The cytoskeleton is a complex highway system used for transporting things inside a cell, and dysfunction of this highway system underlies all forms of ALS. Our approach is to test the ability of novel small molecule compounds developed by our laboratory to normalize the actin cytoskeleton. We will also work to optimize these small molecules to increase their ability to reverse cytoskeletal and other pathological changes in motor neurons harboring ALS-linked mutations.
These studies will establish a novel, paradigm-shifting conceptual platform for ALS therapeutics that preserve function of motor neurons, slow disease progression, and reverse the disease process. This work also has broad implications for other neurodegenerative conditions, including Alzheimer’s and Huntingdon’s Diseases.
- Christi Kolarcik, PhD (University of Pittsburgh School of Medicine) is an Assistant Professor in the Department of Pathology and a neurobiologist by training. She has research expertise in the motor system and ALS.
- Partha Roy, PhD (University of Pittsburgh Swanson School of Engineering) is a Professor in the Department of Bioengineering with a long-standing track-record of research on the actin cytoskeleton and diseases associated with cytoskeletal dysfunction.
- Our team includes the expertise of clinicians that specialize in ALS as well as collaborators in Pitt’s Department of Neurobiology and at the Center for Biologic Imaging.
- We are also closely tied to the people we wish to serve with these novel therapies, having people living with ALS and their loved ones as advisors to our research team.
Path to Impact Plan
With PInCh support, we will validate our paradigm-shifting therapeutic approach in benchtop and preclinical studies. Our goal is to identify a lead compound (or compounds) to take to clinical trials in partnership with an outside funder or industry partner. We expect that this therapy would not only prevent disease progression but provide the opportunity for damaged cells to undergo reparative processes.
While our plan is to target people with ALS affected by specific genetic mutations, cytoskeletal issues underlie 100% of ALS cases as well as many other neurodegenerative diseases. Therefore, we can expand our impact by manipulating our lead compound to create a platform technology for conditions that include Alzheimer’s and Huntingdon’s Diseases as well. We also anticipate that data generated with PInCh support will enable us to be competitive for larger scale grant applications to the National Institutes of Health and the Department of Defense.
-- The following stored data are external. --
(* ===== verification/_CoqProject ===== *)
-Q . S2P
Prelude.v
RustStr.v
RustFmt.v
Errors.v
Types.v
Interfaces.v
TxDatabase.v
Text.v
Instances.v
TxScans.v
TxGrants.v
TxNonces.v
TxAudit.v
Storage.v
TxCache.v
AppState.v
AuditLog.v
Wallets.v
WalletFacts.v
DataValidation.v
DataValidationFacts.v
Mean.v
MeanFacts.v
Http.v
VerifiedFetch.v
FetchFacts.v
Runtime.v
RuntimeFacts.v
MeanHost.v
Query.v
QueryFacts.v
Auth.v
AuthFacts.v
DrtValidation.v
DrtProgram.v
DrtProgramFacts.v
Chain.v
ChainFacts.v
GrantApi.v
GrantFacts.v
PoolApi.v
PoolFacts.v
Upload.v
UploadFacts.v
EnclaveKey.v
Credentials.v
PoolViews.v
PoolExamples.v
PoolRegistry.v
PoolLife.v
CredFacts.v
PoolRaces.v
RaceProgress.v
ViewFacts.v
SolanaRpc.v
Lamports.v
Indexer.v
IndexerFacts.v
Transfers.v
TransferFacts.v
Background.v
Server.v
Router.v
ApiDocs.v
Footprint.v
Service.v
Trail.v
AuditTrail.v
Access.v
Lifecycle.v
Ledger.v
(* ===== verification/RustFmt.v ===== *)
(** * Rust's integer formatting, UTF-8 test, character classes and trimming

    The definitions of the standard library that the key builders, the
    validators and the parsers of the sources use: [u64::to_be_bytes],
    [{:016x}], [Display] of integers, [std::str::from_utf8], [str::trim],
    [char::is_ascii_*], [u8::from_str_radix]. *)
From S2P Require Import Prelude.
From S2P Require Import RustStr.
From Stdlib Require Import Ascii.

Local Open Scope Z_scope.
#[local] Arguments String.append : simpl nomatch.

(** ** Fixed-width big-endian digits *)

(** The [n] digits of [z] in base [b], most significant first. *)
Fixpoint be_digits (b : Z) (n : nat) (z : Z) : list Z :=
  match n with
  | O => []
  | S m => z / b ^ Z.of_nat m :: be_digits b m (z mod b ^ Z.of_nat m)
  end.

Definition hex_char (d : Z) : ascii :=
  if d <? 10 then char_of (48 + d) else char_of (87 + d).

(** [z.to_be_bytes()] of a u64. *)
Definition u64_to_be_bytes (z : Z) : string :=
  String.string_of_list_ascii (char_of <$> be_digits 256 8 z).
(** [format!("{z:016x}")] of a u64. *)
Definition hex16 (z : Z) : string :=
  String.string_of_list_ascii (hex_char <$> be_digits 16 16 z).
(** [!ts as u64] of an i64. *)
Definition not_i64_as_u64 (ts : Z) : Z := wrap64 (Z.lnot ts).

Lemma length_be_digits (b : Z) (n : nat) (z : Z) : length (be_digits b n z) = n.
Proof. revert z. induction n as [|n IH]; intros z; simpl; [done|]. by rewrite IH. Qed.
Lemma length_of_list_ascii (l : list ascii) :
  String.length (String.string_of_list_ascii l) = length l.
Proof. induction l; simpl; congruence. Qed.
Lemma length_hex16 (z : Z) : String.length (hex16 z) = 16%nat.
Proof. unfold hex16. by rewrite length_of_list_ascii, length_fmap, length_be_digits. Qed.
Lemma length_be_bytes (z : Z) : String.length (u64_to_be_bytes z) = 8%nat.
Proof.
  unfold u64_to_be_bytes. by rewrite length_of_list_ascii, length_fmap, length_be_digits.
Qed.

Lemma be_digits_range (b : Z) (n : nat) (z : Z) :
  1 < b → 0 ≤ z < b ^ Z.of_nat n → Forall (λ d, 0 ≤ d < b) (be_digits b n z).
Proof.
  intros Hb. revert z. induction n as [|n IH]; intros z Hz; simpl; constructor.
  - rewrite Nat2Z.inj_succ, Z.pow_succ_r in Hz by lia.
    assert (0 < b ^ Z.of_nat n) by (apply Z.pow_pos_nonneg; lia).
    split; [apply Z.div_pos; lia|]. apply Z.div_lt_upper_bound; lia.
  - apply IH, Z.mod_pos_bound, Z.pow_pos_nonneg; lia.
Qed.

(** Formatting with an order-preserving digit map preserves the order. *)
Lemma be_digits_lt (f : Z → ascii) (b : Z) (n : nat) (u v : Z) :
  1 < b →
  (∀ d e, 0 ≤ d < e → e < b → Ascii.compare (f d) (f e) = Lt) →
  0 ≤ u < v → v < b ^ Z.of_nat n →
  str_lt (String.string_of_list_ascii (f <$> be_digits b n u))
         (String.string_of_list_ascii (f <$> be_digits b n v)).
Proof.
  intros Hb Hf. revert u v. induction n as [|n IH]; intros u v Huv Hv.
  { simpl in Hv. lia. }
  unfold str_lt in *. simpl.
  assert (Hp : 0 < b ^ Z.of_nat n) by (apply Z.pow_pos_nonneg; lia).
  rewrite Nat2Z.inj_succ, Z.pow_succ_r in Hv by lia.
  set (B := b ^ Z.of_nat n) in *.
  assert (Hle : u / B ≤ v / B) by (apply Z.div_le_mono; lia).
  assert (Hv' : v / B < b) by (apply Z.div_lt_upper_bound; lia).
  assert (0 ≤ u / B) by (apply Z.div_pos; lia).
  destruct (decide (u / B = v / B)) as [He|Hne].
  - rewrite He. unfold Ascii.compare at 1. rewrite N.compare_refl.
    pose proof (Z.div_mod u B). pose proof (Z.div_mod v B).
    apply IH; [|apply Z.mod_pos_bound; lia].
    pose proof (Z.mod_pos_bound u B). rewrite He in *. lia.
  - by rewrite Hf by lia.
Qed.

Lemma hex16_lt (u v : Z) : 0 ≤ u < v → v ≤ U64_MAX → str_lt (hex16 u) (hex16 v).
Proof.
  unfold U64_MAX. intros Huv Hv.
  apply be_digits_lt; [lia| |lia|change (16 ^ Z.of_nat 16) with (2 ^ 64); lia].
  intros d e Hd He. unfold Ascii.compare. apply N.compare_lt_iff.
  pose proof (byte_char_of (48 + d)). pose proof (byte_char_of (48 + e)).
  pose proof (byte_char_of (87 + d)). pose proof (byte_char_of (87 + e)).
  unfold byte, hex_char in *.
  destruct (Z.ltb_spec d 10), (Z.ltb_spec e 10); lia.
Qed.

(** For non-negative timestamps the complement reverses the order. *)
Lemma not_i64_nonneg (ts : Z) : 0 ≤ ts ≤ I64_MAX → not_i64_as_u64 ts = U64_MAX - ts.
Proof.
  unfold I64_MAX, U64_MAX, not_i64_as_u64, wrap64. intros H.
  unfold Z.lnot. replace (Z.pred (- ts)) with (2 ^ 64 - 1 - ts + (-1) * 2 ^ 64) by lia.
  rewrite Z.mod_add by lia. apply Z.mod_small. lia.
Qed.

(** The first byte of a big-endian u64 with its top bit set is 0x80 or more. *)
Lemma be_bytes_head (z : Z) :
  0 ≤ z ≤ U64_MAX →
  ∃ c s, u64_to_be_bytes z = String c s ∧ byte c = z / 2 ^ 56.
Proof.
  intros Hz. unfold U64_MAX in Hz. unfold u64_to_be_bytes. simpl.
  eexists _, _. split; [reflexivity|].
  change (256 ^ 7%Z) with (2 ^ 56). apply byte_char_of.
  split; [apply Z.div_pos; lia|]. apply Z.div_lt_upper_bound; lia.
Qed.

(** ** UTF-8 *)

Definition in_range (lo hi : Z) (c : ascii) : bool := (lo <=? byte c) && (byte c <=? hi).
Definition is_cont : ascii → bool := in_range 128 191.

(** The well-formedness test of [std::str::from_utf8] (Unicode, table 3-7). *)
Fixpoint utf8_valid (s : string) : bool :=
  match s with
  | EmptyString => true
  | String a s1 =>
      if byte a <? 128 then utf8_valid s1
      else match s1 with
           | EmptyString => false
           | String b s2 =>
               if in_range 194 223 a then is_cont b && utf8_valid s2
               else match s2 with
                    | EmptyString => false
                    | String c s3 =>
                        if in_range 224 239 a then
                          (if byte a =? 224 then in_range 160 191 b
                           else if byte a =? 237 then in_range 128 159 b
                           else is_cont b) && is_cont c && utf8_valid s3
                        else match s3 with
                             | EmptyString => false
                             | String d s4 =>
                                 in_range 240 244 a &&
                                 (if byte a =? 240 then in_range 144 191 b
                                  else if byte a =? 244 then in_range 128 143 b
                                  else is_cont b)
                                 && is_cont c && is_cont d && utf8_valid s4
                             end
                    end
           end
  end.

(** The ASCII strings are well formed. *)
Definition is_ascii_str (s : string) : bool :=
  forallb (λ c, byte c <? 128) (String.list_ascii_of_string s).
Lemma utf8_ascii_app (a s : string) :
  is_ascii_str a = true → utf8_valid (a +:+ s) = utf8_valid s.
Proof.
  unfold is_ascii_str. induction a as [|c a IH]; simpl; [done|].
  intros [Hc Ha]%andb_true_iff. rewrite Hc. by apply IH.
Qed.

Section Utf8Extend.
(** A well-formed string followed by [t] is well formed iff [t] is. *)
Lemma utf8_app (a t : string) :
  utf8_valid a = true → utf8_valid (a +:+ t) = utf8_valid t.
Proof.
  remember (String.length a) as n eqn:Hn. revert a Hn.
  induction n as [n IH] using lt_wf_ind. intros [|c0 a] -> Ha; [done|].
  simpl in *. destruct (byte c0 <? 128); [apply (IH (String.length a)); [simpl; lia|done|done]|].
  destruct a as [|c1 a]; simpl in *; [done|].
  destruct (in_range 194 223 c0).
  { apply andb_true_iff in Ha as [-> Ha]. apply (IH (String.length a)); [simpl; lia|done|done]. }
  destruct a as [|c2 a]; simpl in *; [done|].
  destruct (in_range 224 239 c0).
  { apply andb_true_iff in Ha as [[H1 H2]%andb_true_iff Ha]. rewrite H1, H2.
    apply (IH (String.length a)); [simpl; lia|done|done]. }
  destruct a as [|c3 a]; simpl in *; [done|].
  rewrite !andb_true_iff in Ha. destruct Ha as [[[[H1 H2] H3] H4] Ha].
  rewrite H1, H2, H3, H4. simpl. apply (IH (String.length a)); [simpl; lia|done|done].
Qed.
End Utf8Extend.

(** [chars().count()]: the bytes that are not continuation bytes. *)
Definition char_count (s : string) : Z :=
  Z.of_nat (length (List.filter (λ c, negb (is_cont c)) (String.list_ascii_of_string s))).

(** ** Character classes *)

Definition is_ascii_digit (c : ascii) : bool := in_range 48 57 c.
Definition is_ascii_alphanumeric (c : ascii) : bool :=
  in_range 48 57 c || in_range 65 90 c || in_range 97 122 c.
Definition to_ascii_lowercase_char (c : ascii) : ascii :=
  if in_range 65 90 c then char_of (byte c + 32) else c.
Fixpoint string_map (f : ascii → ascii) (s : string) : string :=
  match s with EmptyString => EmptyString | String c s' => String (f c) (string_map f s') end.
Definition to_ascii_lowercase : string → string := string_map to_ascii_lowercase_char.
Fixpoint string_forallb (p : ascii → bool) (s : string) : bool :=
  match s with EmptyString => true | String c s' => p c && string_forallb p s' end.
Definition string_existsb (p : ascii → bool) (s : string) : bool :=
  negb (string_forallb (λ c, negb (p c)) s).

(** ** [str::trim]: the code points with the White_Space property *)

Definition ws1 (a : ascii) : bool := in_range 9 13 a || (byte a =? 32).
Definition ws2 (a b : ascii) : bool :=
  (byte a =? 194) && ((byte b =? 133) || (byte b =? 160)).
Definition ws3 (a b c : ascii) : bool :=
  ((byte a =? 225) && (byte b =? 154) && (byte c =? 128))
  || ((byte a =? 226) && (byte b =? 128)
      && (in_range 128 138 c || (byte c =? 168) || (byte c =? 169) || (byte c =? 175)))
  || ((byte a =? 226) && (byte b =? 129) && (byte c =? 159))
  || ((byte a =? 227) && (byte b =? 128) && (byte c =? 128)).

(** Drop leading white space; [flip] reads the bytes of a character backwards. *)
Fixpoint trim_dir (flip : bool) (s : string) : string :=
  match s with
  | EmptyString => s
  | String a s1 =>
      if ws1 a then trim_dir flip s1
      else match s1 with
           | EmptyString => s
           | String b s2 =>
               if (if flip then ws2 b a else ws2 a b) then trim_dir flip s2
               else match s2 with
                    | EmptyString => s
                    | String c s3 =>
                        if (if flip then ws3 c b a else ws3 a b c)
                        then trim_dir flip s3 else s
                    end
           end
  end.
Definition trim_start (s : string) : string := trim_dir false s.
Definition trim_end (s : string) : string := String.rev (trim_dir true (String.rev s)).
Definition trim (s : string) : string := trim_end (trim_start s).

(** ** Decimal printing of integers *)

Definition digit_char (d : Z) : ascii := char_of (48 + d).
Fixpoint dec_digits (fuel : nat) (z : Z) (acc : string) : string :=
  match fuel with
  | O => acc
  | S f =>
      let acc' := String (digit_char (z mod 10)) acc in
      if z / 10 =? 0 then acc' else dec_digits f (z / 10) acc'
  end.
(** [Display] of a non-negative integer below [2^64] (at most 20 digits). *)
Definition show_u64 (z : Z) : string := dec_digits 20 z EmptyString.
Definition show_i64 (z : Z) : string :=
  if z <? 0 then String (char_of 45) (show_u64 (- z)) else show_u64 z.

(** ** [u8::from_str_radix(s, 16)] *)

Definition hex_val (c : ascii) : option Z :=
  if in_range 48 57 c then Some (byte c - 48)
  else if in_range 97 102 c then Some (byte c - 87)
  else if in_range 65 70 c then Some (byte c - 55)
  else None.
Fixpoint parse_hex (s : string) (acc : Z) : option Z :=
  match s with
  | EmptyString => Some acc
  | String c s' =>
      match hex_val c with
      | Some d => let acc' := acc * 16 + d in
                  if acc' <=? 255 then parse_hex s' acc' else None
      | None => None
      end
  end.
(** A single leading [+] is accepted, an empty digit string is not. *)
Definition u8_from_str_radix16 (s : string) : option Z :=
  match s with
  | EmptyString => None
  | String c s' =>
      if byte c =? 43 then match s' with EmptyString => None | _ => parse_hex s' 0 end
      else parse_hex s 0
  end.
(** Two lower-case hex digits per byte. *)
Fixpoint hex_pairs (s : string) : string :=
  match s with
  | EmptyString => EmptyString
  | String c r => String (hex_char (byte c / 16)) (String (hex_char (byte c mod 16)) (hex_pairs r))
  end.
Frequently Asked Questions
- Who will benefit from this therapy? The pathological features targeted by these novel small molecules are shared with all ALS cases. Moreover, similar pathophysiology is observed in other neurological disorders including Alzheimer’s and Huntingdon’s Diseases. Our overall strategy will benefit each of these populations with the potential to prevent/slow disease progression and reverse neuronal damage.
- How will $100,000 make an impact? PInCh support will enable us to validate our novel approach and to develop a lead compound or compounds to move toward clinical trials. It is a critical first step to getting this therapy to the people affected by ALS.